*Your objective*:
Your job is to set down the stretch of entries that opens with the line containing "rewrite pretty_N_go_step by lia." and closes with the line containing "Lemma pretty_go_head x". Keep both end lines, copy each exactly, and add nothing.

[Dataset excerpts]
-*-
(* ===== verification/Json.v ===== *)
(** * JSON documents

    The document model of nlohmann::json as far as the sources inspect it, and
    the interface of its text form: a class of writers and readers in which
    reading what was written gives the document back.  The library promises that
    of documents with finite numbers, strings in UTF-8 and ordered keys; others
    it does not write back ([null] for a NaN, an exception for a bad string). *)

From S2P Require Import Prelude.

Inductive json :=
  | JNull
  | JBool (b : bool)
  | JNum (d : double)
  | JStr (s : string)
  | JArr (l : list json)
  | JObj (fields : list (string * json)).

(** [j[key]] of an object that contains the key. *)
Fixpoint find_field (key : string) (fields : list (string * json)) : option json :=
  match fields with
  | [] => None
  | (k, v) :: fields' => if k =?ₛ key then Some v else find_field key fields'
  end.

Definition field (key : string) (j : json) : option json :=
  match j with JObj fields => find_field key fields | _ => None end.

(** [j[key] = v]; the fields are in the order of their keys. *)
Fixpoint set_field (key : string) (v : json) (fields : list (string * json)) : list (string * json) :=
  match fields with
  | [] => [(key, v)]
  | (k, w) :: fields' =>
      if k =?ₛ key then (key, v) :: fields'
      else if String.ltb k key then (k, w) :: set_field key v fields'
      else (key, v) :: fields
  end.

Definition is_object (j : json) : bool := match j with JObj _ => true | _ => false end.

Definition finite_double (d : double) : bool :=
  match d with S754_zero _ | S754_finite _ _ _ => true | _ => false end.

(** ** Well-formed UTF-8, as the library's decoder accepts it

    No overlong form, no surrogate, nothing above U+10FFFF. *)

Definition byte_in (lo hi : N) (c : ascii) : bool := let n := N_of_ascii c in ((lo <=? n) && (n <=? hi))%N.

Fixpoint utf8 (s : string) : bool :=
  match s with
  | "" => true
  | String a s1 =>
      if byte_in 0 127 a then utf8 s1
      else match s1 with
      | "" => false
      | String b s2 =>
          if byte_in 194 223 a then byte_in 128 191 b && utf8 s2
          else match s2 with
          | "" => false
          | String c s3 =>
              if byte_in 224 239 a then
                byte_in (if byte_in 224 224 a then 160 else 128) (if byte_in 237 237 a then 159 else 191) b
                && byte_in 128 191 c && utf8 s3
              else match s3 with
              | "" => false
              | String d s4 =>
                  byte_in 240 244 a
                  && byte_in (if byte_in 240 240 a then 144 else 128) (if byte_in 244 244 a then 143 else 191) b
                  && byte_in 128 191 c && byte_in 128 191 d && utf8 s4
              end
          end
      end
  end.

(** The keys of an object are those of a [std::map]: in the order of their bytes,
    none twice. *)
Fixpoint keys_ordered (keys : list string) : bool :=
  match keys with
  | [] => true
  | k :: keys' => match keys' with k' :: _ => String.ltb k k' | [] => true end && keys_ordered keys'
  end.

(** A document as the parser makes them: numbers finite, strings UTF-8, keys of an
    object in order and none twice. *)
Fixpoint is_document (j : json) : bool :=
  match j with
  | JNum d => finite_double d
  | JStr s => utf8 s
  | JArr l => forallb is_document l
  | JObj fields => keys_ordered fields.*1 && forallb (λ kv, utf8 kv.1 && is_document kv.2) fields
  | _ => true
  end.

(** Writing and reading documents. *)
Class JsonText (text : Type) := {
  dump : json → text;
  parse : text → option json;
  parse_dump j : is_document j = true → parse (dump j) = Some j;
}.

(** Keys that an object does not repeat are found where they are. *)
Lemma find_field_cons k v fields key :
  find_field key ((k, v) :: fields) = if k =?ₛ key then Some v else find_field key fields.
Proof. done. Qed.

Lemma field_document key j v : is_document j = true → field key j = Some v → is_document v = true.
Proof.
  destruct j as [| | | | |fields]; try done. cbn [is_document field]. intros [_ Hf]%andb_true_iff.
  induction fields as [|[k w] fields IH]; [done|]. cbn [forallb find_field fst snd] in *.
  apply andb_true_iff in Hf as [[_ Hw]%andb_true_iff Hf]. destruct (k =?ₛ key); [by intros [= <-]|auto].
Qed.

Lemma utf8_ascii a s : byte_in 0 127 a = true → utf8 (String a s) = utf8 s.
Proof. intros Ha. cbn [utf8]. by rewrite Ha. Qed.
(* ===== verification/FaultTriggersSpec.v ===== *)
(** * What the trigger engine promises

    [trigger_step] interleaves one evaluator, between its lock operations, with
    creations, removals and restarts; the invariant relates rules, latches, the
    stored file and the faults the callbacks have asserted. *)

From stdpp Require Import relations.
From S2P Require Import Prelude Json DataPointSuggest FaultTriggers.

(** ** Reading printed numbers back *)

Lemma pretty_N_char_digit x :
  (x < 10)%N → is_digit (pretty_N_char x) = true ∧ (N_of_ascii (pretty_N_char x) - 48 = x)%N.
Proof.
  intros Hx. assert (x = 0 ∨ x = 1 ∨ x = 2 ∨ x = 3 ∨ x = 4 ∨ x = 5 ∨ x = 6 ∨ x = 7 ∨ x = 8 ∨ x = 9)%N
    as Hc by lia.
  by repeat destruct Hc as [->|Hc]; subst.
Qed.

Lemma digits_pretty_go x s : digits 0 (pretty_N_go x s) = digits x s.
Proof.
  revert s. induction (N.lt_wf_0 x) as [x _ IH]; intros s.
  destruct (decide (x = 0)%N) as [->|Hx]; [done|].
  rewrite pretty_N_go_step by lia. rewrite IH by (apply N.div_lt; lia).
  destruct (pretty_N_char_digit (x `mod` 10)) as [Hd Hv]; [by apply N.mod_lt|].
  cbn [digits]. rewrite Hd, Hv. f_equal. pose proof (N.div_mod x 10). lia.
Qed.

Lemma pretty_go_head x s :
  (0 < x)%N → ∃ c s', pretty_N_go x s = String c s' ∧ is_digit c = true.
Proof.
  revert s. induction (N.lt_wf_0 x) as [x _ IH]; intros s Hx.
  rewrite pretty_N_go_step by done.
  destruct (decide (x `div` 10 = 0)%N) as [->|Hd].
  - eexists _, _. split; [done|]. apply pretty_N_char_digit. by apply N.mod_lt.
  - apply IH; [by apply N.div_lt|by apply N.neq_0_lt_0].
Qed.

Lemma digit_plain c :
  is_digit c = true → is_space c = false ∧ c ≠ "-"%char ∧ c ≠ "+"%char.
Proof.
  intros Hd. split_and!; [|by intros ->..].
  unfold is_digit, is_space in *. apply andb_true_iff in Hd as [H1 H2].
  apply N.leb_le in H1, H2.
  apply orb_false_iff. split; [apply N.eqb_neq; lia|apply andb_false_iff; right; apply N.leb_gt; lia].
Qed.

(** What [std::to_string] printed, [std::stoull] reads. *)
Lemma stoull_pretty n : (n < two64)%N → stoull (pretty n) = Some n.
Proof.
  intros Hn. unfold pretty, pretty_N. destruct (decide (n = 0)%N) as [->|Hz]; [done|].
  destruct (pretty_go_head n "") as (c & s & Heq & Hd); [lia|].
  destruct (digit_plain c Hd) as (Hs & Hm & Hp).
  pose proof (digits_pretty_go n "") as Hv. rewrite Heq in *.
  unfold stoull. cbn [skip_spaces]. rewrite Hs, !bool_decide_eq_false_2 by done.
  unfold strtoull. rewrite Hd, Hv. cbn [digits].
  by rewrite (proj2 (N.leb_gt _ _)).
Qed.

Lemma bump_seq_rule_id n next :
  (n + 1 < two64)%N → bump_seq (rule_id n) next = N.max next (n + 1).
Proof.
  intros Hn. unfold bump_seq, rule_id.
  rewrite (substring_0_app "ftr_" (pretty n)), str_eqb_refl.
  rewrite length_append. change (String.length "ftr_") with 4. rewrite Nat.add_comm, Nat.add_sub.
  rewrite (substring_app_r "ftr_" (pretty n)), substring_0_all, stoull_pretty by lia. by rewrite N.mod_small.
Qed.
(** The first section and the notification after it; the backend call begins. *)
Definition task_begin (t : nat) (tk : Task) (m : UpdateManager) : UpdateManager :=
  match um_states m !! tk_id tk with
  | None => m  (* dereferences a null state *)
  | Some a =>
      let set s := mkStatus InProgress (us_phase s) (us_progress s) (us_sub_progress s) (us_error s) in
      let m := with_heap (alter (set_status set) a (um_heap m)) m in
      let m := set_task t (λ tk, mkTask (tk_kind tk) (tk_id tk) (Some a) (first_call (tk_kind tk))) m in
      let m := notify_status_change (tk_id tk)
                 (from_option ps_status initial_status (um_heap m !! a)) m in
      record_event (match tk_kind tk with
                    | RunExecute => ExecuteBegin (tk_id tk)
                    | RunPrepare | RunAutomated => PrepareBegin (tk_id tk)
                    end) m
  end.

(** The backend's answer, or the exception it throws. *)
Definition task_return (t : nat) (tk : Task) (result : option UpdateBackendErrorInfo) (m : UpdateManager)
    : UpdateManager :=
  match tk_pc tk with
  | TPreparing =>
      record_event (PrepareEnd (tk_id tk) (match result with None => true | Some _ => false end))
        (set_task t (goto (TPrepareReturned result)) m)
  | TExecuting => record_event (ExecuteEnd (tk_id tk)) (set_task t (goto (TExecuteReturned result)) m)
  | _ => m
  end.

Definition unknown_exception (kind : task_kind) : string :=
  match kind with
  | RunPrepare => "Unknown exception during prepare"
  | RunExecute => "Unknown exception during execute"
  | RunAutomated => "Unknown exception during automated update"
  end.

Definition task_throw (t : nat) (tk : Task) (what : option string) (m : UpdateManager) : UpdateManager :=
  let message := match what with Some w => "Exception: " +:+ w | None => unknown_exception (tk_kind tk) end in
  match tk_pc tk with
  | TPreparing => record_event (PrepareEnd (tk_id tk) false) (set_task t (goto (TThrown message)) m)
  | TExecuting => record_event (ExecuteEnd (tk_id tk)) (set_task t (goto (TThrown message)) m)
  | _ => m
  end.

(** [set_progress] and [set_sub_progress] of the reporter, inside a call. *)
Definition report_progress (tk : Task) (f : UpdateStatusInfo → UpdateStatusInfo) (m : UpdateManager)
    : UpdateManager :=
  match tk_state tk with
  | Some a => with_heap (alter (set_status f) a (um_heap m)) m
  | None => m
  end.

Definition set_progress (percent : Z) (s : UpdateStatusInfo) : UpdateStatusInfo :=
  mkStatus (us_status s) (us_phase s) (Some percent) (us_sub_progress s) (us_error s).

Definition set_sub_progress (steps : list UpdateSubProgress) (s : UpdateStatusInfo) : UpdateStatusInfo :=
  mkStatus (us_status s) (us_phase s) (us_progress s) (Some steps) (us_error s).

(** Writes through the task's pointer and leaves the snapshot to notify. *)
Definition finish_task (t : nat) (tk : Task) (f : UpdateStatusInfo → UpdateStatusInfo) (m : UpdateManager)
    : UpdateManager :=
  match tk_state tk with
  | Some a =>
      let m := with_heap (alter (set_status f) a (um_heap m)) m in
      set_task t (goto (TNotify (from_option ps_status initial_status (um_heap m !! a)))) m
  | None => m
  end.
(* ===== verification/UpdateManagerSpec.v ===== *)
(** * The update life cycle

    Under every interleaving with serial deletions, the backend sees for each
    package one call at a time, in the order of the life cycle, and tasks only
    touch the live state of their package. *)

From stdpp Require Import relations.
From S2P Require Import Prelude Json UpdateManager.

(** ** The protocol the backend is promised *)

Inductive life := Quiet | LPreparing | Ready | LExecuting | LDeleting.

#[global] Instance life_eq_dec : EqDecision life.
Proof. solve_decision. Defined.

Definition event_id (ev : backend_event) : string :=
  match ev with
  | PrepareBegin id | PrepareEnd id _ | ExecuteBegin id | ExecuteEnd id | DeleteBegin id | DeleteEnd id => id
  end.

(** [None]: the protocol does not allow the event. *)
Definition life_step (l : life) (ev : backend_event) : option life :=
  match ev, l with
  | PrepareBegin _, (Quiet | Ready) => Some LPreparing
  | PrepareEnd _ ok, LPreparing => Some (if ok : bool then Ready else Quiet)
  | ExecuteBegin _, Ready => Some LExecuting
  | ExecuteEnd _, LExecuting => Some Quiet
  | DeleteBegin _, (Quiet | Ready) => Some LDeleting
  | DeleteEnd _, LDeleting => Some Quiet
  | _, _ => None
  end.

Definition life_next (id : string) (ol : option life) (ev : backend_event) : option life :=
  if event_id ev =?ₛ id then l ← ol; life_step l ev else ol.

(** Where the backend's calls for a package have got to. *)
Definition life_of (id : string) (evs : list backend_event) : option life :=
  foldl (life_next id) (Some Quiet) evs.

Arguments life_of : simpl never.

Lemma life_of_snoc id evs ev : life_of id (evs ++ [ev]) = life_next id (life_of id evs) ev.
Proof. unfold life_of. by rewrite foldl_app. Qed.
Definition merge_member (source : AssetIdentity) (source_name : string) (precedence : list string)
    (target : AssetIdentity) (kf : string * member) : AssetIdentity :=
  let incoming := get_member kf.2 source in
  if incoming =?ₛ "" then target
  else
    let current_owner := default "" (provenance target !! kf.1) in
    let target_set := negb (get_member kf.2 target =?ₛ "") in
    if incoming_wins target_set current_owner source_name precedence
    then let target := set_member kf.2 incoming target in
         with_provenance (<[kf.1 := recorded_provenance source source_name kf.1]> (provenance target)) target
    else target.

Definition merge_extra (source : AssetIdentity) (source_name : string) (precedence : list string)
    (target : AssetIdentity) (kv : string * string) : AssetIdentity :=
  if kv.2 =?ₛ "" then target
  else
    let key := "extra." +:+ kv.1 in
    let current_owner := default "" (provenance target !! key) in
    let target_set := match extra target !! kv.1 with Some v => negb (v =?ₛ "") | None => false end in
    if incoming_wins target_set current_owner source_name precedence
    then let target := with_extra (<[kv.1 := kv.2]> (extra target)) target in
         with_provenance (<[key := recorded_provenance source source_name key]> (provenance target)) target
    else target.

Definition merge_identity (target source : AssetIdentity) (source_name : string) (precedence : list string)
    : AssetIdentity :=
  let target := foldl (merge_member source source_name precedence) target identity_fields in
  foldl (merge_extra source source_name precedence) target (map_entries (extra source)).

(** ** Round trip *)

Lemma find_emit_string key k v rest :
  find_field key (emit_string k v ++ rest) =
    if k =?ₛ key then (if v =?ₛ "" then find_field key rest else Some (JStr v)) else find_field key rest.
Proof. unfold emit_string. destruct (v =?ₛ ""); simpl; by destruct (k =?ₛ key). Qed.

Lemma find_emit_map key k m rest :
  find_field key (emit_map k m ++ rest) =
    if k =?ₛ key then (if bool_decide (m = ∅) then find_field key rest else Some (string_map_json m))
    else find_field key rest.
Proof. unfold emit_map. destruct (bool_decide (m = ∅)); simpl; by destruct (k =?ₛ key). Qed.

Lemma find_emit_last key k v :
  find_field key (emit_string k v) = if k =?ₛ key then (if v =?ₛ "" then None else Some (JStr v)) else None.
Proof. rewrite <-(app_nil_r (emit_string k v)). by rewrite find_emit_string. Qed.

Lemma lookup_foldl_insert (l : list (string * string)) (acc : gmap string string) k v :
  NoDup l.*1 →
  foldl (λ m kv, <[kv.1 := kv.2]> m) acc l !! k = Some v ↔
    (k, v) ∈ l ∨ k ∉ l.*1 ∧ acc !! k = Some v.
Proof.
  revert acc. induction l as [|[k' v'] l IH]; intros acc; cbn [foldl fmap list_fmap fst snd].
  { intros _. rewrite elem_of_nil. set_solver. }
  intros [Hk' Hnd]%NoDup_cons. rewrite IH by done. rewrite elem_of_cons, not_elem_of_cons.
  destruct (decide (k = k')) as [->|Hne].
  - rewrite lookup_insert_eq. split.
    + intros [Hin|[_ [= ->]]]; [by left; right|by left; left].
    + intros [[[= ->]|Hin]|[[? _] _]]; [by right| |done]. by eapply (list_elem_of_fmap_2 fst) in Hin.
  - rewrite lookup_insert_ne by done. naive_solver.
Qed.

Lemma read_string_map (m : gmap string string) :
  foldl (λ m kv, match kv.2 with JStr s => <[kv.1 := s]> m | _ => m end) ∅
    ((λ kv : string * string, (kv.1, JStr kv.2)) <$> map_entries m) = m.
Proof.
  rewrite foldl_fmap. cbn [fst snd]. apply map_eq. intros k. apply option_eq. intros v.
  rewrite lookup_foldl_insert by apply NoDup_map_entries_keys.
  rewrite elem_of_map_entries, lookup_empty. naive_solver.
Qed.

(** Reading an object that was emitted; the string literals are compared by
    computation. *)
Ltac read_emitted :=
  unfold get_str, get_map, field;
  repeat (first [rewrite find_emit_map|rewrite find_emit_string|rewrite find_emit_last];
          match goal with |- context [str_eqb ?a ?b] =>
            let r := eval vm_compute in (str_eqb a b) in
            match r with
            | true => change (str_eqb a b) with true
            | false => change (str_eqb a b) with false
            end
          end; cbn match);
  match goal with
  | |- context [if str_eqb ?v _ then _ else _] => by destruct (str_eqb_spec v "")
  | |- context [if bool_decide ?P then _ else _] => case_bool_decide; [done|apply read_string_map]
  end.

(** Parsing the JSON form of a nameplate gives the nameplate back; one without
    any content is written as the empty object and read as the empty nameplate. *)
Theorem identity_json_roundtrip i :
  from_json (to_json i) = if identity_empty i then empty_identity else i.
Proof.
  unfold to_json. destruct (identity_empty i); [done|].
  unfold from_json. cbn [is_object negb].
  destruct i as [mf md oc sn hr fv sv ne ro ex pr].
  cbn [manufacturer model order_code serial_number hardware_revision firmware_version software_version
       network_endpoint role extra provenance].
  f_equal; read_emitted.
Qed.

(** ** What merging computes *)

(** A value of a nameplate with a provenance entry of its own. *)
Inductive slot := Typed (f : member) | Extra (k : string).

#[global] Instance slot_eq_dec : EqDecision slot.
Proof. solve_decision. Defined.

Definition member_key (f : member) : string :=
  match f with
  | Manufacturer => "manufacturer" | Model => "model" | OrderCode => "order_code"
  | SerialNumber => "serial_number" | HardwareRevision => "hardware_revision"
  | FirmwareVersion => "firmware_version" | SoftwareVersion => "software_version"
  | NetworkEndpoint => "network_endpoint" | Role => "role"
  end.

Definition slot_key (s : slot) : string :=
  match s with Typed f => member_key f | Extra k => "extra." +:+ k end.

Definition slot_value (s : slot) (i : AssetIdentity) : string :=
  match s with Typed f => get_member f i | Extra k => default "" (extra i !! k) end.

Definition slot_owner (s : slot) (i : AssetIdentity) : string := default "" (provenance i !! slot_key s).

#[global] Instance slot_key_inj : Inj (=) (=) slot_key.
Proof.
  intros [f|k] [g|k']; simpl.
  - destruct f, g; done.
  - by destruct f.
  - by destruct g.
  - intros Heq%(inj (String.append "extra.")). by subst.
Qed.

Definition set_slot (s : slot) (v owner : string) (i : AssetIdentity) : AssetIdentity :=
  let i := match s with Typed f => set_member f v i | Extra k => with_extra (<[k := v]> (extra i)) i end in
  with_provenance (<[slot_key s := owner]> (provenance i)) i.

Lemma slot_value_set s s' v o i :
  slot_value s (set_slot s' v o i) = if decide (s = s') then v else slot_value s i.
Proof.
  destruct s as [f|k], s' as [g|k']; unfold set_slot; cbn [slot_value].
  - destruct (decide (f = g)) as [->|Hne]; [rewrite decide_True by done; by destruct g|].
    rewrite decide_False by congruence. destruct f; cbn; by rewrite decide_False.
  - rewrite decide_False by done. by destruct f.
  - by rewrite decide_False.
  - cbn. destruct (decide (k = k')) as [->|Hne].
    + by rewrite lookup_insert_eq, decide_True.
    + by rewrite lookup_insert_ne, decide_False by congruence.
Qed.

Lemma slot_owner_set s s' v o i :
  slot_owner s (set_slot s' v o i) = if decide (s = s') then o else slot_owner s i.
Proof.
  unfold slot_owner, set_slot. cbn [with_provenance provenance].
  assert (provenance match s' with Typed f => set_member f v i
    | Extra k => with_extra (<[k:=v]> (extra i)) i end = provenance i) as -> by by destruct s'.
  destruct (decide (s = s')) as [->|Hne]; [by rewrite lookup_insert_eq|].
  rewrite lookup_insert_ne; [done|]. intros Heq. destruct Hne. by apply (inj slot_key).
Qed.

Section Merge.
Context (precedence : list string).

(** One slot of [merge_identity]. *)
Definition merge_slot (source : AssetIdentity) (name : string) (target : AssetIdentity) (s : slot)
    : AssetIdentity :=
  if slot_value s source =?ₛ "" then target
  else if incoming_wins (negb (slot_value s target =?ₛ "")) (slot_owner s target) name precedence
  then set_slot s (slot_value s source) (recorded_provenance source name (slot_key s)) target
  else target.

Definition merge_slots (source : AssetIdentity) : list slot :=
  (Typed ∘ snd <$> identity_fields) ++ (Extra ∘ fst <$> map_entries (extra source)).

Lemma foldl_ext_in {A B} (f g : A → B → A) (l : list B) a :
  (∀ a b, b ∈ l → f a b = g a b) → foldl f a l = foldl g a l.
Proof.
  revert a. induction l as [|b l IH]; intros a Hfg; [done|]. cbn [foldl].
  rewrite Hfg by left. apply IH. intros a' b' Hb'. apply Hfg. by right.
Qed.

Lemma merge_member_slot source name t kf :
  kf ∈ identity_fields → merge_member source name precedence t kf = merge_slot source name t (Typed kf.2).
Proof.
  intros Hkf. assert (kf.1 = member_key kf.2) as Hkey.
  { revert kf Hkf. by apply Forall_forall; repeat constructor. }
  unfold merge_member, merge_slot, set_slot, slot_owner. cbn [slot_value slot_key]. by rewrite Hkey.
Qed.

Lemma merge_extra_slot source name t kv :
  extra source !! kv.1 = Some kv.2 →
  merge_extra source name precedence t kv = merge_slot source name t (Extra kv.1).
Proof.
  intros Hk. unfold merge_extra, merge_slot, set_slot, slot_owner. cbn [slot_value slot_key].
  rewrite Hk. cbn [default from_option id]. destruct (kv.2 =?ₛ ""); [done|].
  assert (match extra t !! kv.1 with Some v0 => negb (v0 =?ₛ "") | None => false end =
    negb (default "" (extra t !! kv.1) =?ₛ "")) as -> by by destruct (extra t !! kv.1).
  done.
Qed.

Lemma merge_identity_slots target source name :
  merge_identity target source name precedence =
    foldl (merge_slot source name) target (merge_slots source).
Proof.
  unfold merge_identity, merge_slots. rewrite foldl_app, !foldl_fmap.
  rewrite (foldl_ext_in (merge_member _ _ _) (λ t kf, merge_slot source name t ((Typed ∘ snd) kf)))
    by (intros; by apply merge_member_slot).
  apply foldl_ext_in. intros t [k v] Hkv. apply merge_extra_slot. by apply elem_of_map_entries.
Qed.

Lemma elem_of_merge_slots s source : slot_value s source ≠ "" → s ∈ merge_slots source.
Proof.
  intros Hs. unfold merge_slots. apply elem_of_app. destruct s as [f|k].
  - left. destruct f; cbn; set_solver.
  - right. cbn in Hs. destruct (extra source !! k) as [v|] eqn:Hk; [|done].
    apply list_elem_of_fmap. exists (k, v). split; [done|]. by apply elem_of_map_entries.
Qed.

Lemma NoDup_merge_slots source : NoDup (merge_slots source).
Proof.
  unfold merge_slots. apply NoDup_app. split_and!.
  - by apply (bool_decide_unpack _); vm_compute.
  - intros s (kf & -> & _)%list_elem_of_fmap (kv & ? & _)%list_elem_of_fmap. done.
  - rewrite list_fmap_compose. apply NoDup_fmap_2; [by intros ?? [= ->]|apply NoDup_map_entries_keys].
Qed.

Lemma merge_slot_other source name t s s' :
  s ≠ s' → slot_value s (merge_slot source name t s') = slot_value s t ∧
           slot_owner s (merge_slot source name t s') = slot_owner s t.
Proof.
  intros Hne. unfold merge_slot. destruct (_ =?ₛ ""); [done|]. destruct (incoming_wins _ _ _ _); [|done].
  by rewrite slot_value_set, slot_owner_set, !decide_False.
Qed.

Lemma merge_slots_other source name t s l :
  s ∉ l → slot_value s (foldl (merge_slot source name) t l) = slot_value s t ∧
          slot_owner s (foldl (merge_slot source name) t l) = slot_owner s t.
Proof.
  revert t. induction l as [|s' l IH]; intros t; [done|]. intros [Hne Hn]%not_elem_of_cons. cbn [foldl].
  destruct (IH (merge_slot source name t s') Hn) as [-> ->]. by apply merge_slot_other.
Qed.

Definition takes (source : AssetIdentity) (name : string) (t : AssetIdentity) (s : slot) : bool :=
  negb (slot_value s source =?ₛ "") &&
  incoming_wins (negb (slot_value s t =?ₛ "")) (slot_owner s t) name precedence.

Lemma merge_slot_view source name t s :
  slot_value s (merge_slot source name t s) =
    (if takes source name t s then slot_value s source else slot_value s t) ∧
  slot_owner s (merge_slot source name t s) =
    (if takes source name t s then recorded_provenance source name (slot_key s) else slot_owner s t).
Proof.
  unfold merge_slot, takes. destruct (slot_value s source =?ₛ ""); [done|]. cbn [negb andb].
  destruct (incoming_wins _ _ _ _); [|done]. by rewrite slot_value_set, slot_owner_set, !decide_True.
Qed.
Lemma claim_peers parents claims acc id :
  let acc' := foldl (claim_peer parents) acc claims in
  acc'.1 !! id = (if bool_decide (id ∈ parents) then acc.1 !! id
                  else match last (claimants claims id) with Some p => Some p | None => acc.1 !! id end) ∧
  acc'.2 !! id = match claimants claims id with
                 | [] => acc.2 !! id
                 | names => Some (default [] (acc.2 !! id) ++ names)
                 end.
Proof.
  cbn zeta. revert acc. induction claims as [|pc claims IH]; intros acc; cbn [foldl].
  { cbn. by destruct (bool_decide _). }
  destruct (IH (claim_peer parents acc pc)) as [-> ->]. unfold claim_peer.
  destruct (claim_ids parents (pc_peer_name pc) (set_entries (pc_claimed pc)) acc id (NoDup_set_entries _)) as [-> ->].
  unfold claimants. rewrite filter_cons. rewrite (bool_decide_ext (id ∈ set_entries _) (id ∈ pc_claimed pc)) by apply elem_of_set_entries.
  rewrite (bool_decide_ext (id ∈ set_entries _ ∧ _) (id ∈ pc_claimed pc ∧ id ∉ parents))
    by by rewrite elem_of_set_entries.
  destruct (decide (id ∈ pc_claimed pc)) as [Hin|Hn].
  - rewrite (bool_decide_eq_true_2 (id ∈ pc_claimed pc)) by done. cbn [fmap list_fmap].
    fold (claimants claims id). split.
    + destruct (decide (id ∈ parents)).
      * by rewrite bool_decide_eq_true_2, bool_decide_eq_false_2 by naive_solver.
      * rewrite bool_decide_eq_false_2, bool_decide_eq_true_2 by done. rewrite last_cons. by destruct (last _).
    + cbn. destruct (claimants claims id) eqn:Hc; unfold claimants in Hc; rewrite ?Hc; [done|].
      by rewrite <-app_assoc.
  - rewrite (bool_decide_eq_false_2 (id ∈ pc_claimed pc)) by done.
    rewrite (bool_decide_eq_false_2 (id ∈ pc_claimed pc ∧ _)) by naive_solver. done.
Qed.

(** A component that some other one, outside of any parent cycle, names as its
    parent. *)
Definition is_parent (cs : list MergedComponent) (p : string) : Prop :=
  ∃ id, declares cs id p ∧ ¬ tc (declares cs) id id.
-*-
*Answer for the task*:
  rewrite pretty_N_go_step by lia. rewrite IH by (apply N.div_lt; lia).
  destruct (pretty_N_char_digit (x `mod` 10)) as [Hd Hv]; [by apply N.mod_lt|].
  cbn [digits]. rewrite Hd, Hv. f_equal. pose proof (N.div_mod x 10). lia.
Qed.

Lemma pretty_go_head x s :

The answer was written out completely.